I thought it best to address this first. Hopefully Russ (RTTrader) will chime in on this issue as he's usually got pretty good words of wisdom. But I should forewarn you that Russ despises candles and won't hesitate to say so lol. Aside from that, what he has to say about the use of TA and more importantly trading is worth hearing.

Anyhow, here's my take on it. One of my favorite quotes (from an old StockCharts newsletter) is ... "Technical analysis is a windsock, not a crystal ball". What this means to me is that we can use TA to analyze what the markets have been doing, but we cannot predict the future. So yes, TA will tell us what has already happened. We can use that information to help us make decisions when we trade.

We should always remember that the markets can go up, down or sideways and there's no way to know ahead of time which way they'll go. But, based on what has already happened we can make an educated guess as to what direction we think it will go. More importantly, we can decided how much to put at risk on a trade based on how confident we are with our "prediction".

Some markets/stocks adhere fairly well to TA. Also, markets/stocks may adhere to TA sometimes ... and make no "TA sense" at other times. TA can help us understand psychology.

After a market decline you can expect that at some time the bargain hunters will jump in and start buying, causing a rise in the market. You can also expect that when this happens, folks that held through the decline will start selling when they get to break-even, causing the market to decline again. Knowing this, we can identify support/resistance (s/r) levels and figure out where it's likely the market will sell-off ... and use that as a target for our sell if we went long on the dip. We can also use the s/r levels to decide where we might make a new long entry. Furthermore, recognizing that our analysis/opinion of the market may be wrong ... we can decide at what point we'll recognize that things did not go as we had expected and use that as a point to bail out. But before we got in, we can use that bail-out point to help us decide how much $$$ to put on the trade. IOW if the entry and bail-out points are known and we now how much $$$ we're willing to put at risk on the trade we can calculate how many shares to buy. And if it ends up we WERE wrong, we will have at least known ahead of time how much $$$ we'll lose. Take the loss and then try to figure out if there's any way you could have done better ... and often times you have done your best and just have to take the hit and keep on chugging.

So in a nutshell, in response to the quoted comment above, it's a matter of what you expect to get out of TA imo. Don't expect that it'll tell you with great certainty which way the market will go because you'll most likely be disappointed.

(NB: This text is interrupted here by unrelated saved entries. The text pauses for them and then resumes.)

Lemma run_tool_calls_extends_B (json_loads : string → option pyval)
    (bind : list (string * pyval) → result Mcp.LoaderArguments)
    (describe : gmap string pyval → gmap string Mcp.ServerState → string)
    (calls : list ToolCall) (st : Mcp.State) :
  ∃ k, Mcp.active_tool_names
         (Mcp.state_after (Mcp.run_tool_calls json_loads bind describe st calls)) =
       Mcp.active_tool_names st ++ k.
Proof.
  revert st. induction calls as [|call calls IH]; intros st; simpl.
  - exists []. by rewrite app_nil_r.
  - destruct (dispatch_extends_B json_loads bind describe st call) as [k0 Hk0].
    destruct (Mcp.raised (Mcp.dispatch json_loads bind describe st call)).
    + by eexists.
    + simpl.
      destruct (IH (Mcp.state_after (Mcp.dispatch json_loads bind describe st call)))
        as [k ->].
      rewrite Hk0, <- app_assoc. by eexists.
Qed.

Section offers.
Context {Request State : Type}.
Variable names_of : Request → list string.
Variable active : State → list string.

Lemma offers_grow_one (st : State) (r : Request) :
  names_of r = active st → offers_grow names_of active st [r].
Proof.
  intros Hr. split; [|split].
  - intros r' ->%list_elem_of_singleton. exists []. by rewrite app_nil_r.
  - intros i r1 r2 H1 H2. by destruct i.
  - intros r' [= <-]. done.
Qed.

Lemma offers_grow_cons (st st' : State) (r : Request) (new : list Request) :
  names_of r = active st →
  (∃ k, active st' = active st ++ k) →
  offers_grow names_of active st' new → offers_grow names_of active st (r :: new).
Proof.
  intros Hr [k Hk] (Hall & Hadj & Hhead). split; [|split].
  - intros r' [->|Hin]%elem_of_cons.
    + exists []. by rewrite app_nil_r.
    + destruct (Hall r' Hin) as [k' ->]. rewrite Hk, <- app_assoc. by eexists.
  - intros [|i] r1 r2 H1 H2.
    + injection H1 as <-. simpl in H2.
      assert (head new = Some r2) as Hh by (by destruct new).
      rewrite (Hhead r2 Hh), Hr, Hk. by eexists.
    + simpl in H1, H2. by eapply Hadj.
  - intros r' [= <-]. done.
Qed.
End offers.
Definition load_las_file : M PointCloudVisualizer unit :=
  s <- get_self ;;
  las <- lift (laspy_read (file_path s)) ;;
  stacked <- lift (np.vstack [las_x las; las_y las; las_z las]) ;;
  let points := np.transpose stacked in
  s <- get_self ;;
  set_self {| file_path := file_path s; point_cloud := Some points |}.

Definition visualize : M PointCloudVisualizer unit :=
  s <- get_self ;;
  match point_cloud s with
  | None => raise ValueError not_loaded_msg
  | Some pc => emit (O3dDrawGeometries [pc])
  end.

(** What a caller can do with a visualizer once it is loaded; an exception
    of a call is caught by the caller, which goes on. *)
Definition call (c : method_call) (h : heap PointCloudVisualizer)
  : heap PointCloudVisualizer :=
  match c with
  | CallVisualize => (visualize h).2
  end.

Definition calls (cs : list method_call) (h : heap PointCloudVisualizer)
  : heap PointCloudVisualizer :=
  fold_left (fun h c => call c h) cs h.

End Methods.
End Open3dVariant.

(** ** PointCloudVisualizer_laspy.py: the PyVista variant *)

Module PyVistaVariant.

Record PointCloudVisualizer :=
  { file_path : string; point_cloud : option np.array2 }.

Inductive method_call := CallVisualize.

Definition init (file_path : string) : PointCloudVisualizer :=
  {| file_path := file_path; point_cloud := None |}.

Just a side note on candles ... they really just give you a condensed view. A daily candle makes it easier to see what happened during the day. A weekly candle makes it easier to see what happened during the week. Some people like them ... some despise them. To each his own.

Another side note on candles ... take their "predictive" value with a grain of salt. Bulkowski (author of "encyclopedia of Chart Patterns") did an extensive study of candlesticks and found that in many cases the candlestick book theory is wrong or at least not very reliable. In the following link, click on a candle pattern and there will be comments indicating how well reality and theory match up.

So Tim – when you have a moment, could you elaborate on what indicates an inverse h&s?

details on the chart ... LS = left shoulder, RS = right shoulder,

I couldn’t figure out what “volume on the b/o” is.

b/o = breakout. Volume on the inverse head and shoulder neckline breakout was below average.